→ **TASK DESCRIPTION**: Repeat exactly each line of the material, starting from the line that contains "apply (proj1 (H" and finishing with the final line.
Segment Start: RAW DATA
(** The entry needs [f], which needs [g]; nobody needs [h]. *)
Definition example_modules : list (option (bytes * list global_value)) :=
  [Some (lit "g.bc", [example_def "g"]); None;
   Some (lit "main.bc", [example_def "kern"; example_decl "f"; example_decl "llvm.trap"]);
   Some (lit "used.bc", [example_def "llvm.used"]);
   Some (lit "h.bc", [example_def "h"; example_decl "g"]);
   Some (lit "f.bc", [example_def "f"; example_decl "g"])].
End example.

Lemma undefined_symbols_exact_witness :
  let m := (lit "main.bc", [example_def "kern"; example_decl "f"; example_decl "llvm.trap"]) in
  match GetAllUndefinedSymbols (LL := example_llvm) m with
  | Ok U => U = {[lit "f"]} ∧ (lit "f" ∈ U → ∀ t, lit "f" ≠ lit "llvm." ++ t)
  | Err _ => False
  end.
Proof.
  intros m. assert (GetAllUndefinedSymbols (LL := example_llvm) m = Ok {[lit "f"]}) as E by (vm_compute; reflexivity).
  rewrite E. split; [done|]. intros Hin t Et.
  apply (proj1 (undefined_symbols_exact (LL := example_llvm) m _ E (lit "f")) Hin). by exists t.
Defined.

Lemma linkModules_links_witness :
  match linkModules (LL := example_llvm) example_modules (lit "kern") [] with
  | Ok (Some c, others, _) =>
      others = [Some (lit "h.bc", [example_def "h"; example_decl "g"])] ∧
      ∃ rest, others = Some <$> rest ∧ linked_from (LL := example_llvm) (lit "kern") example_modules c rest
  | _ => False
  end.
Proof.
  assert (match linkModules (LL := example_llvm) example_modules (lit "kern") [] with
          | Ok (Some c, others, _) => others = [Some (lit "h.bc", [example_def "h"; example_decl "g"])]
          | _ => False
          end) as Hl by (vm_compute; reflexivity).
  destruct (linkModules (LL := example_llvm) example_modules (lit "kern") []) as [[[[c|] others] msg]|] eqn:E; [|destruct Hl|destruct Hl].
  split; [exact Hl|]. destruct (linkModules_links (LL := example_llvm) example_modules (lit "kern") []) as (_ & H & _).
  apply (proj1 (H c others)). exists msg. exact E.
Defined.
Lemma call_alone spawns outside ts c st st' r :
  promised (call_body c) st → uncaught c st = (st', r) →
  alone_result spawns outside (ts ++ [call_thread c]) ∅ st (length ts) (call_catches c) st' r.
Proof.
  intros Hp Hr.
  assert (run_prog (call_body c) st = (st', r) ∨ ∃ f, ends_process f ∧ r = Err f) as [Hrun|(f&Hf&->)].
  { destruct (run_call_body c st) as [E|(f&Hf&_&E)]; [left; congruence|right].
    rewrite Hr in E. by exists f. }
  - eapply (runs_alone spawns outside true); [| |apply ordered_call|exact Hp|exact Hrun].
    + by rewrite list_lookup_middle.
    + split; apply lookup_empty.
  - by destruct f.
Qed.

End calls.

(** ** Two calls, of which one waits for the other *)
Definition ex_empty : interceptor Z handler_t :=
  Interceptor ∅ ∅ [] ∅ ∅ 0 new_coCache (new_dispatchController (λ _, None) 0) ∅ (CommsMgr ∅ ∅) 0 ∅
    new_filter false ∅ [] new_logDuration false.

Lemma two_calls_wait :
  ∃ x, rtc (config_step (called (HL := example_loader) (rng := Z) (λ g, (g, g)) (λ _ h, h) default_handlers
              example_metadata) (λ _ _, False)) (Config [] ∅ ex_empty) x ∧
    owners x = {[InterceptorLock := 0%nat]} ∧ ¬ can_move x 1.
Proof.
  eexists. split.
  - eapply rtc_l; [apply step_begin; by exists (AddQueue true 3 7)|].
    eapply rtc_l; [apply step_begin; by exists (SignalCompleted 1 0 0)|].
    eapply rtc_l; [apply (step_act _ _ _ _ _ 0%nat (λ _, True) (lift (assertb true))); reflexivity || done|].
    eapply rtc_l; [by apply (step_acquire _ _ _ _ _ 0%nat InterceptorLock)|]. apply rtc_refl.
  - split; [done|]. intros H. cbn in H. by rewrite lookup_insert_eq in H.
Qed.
Segment End: RAW DATA
→ **RESULT OF THE TASK**:
  apply (proj1 (H c others)). exists msg. exact E.
Defined.
Lemma call_alone spawns outside ts c st st' r :
  promised (call_body c) st → uncaught c st = (st', r) →
  alone_result spawns outside (ts ++ [call_thread c]) ∅ st (length ts) (call_catches c) st' r.
Proof.
  intros Hp Hr.
  assert (run_prog (call_body c) st = (st', r) ∨ ∃ f, ends_process f ∧ r = Err f) as [Hrun|(f&Hf&->)].
  { destruct (run_call_body c st) as [E|(f&Hf&_&E)]; [left; congruence|right].
    rewrite Hr in E. by exists f. }
  - eapply (runs_alone spawns outside true); [| |apply ordered_call|exact Hp|exact Hrun].
    + by rewrite list_lookup_middle.
    + split; apply lookup_empty.
  - by destruct f.
Qed.

End calls.

(** ** Two calls, of which one waits for the other *)
Definition ex_empty : interceptor Z handler_t :=
  Interceptor ∅ ∅ [] ∅ ∅ 0 new_coCache (new_dispatchController (λ _, None) 0) ∅ (CommsMgr ∅ ∅) 0 ∅
    new_filter false ∅ [] new_logDuration false.

Lemma two_calls_wait :
  ∃ x, rtc (config_step (called (HL := example_loader) (rng := Z) (λ g, (g, g)) (λ _ h, h) default_handlers
              example_metadata) (λ _ _, False)) (Config [] ∅ ex_empty) x ∧
    owners x = {[InterceptorLock := 0%nat]} ∧ ¬ can_move x 1.
Proof.
  eexists. split.
  - eapply rtc_l; [apply step_begin; by exists (AddQueue true 3 7)|].
    eapply rtc_l; [apply step_begin; by exists (SignalCompleted 1 0 0)|].
    eapply rtc_l; [apply (step_act _ _ _ _ _ 0%nat (λ _, True) (lift (assertb true))); reflexivity || done|].
    eapply rtc_l; [by apply (step_acquire _ _ _ _ _ 0%nat InterceptorLock)|]. apply rtc_refl.
  - split; [done|]. intros H. cbn in H. by rewrite lookup_insert_eq in H.
Qed.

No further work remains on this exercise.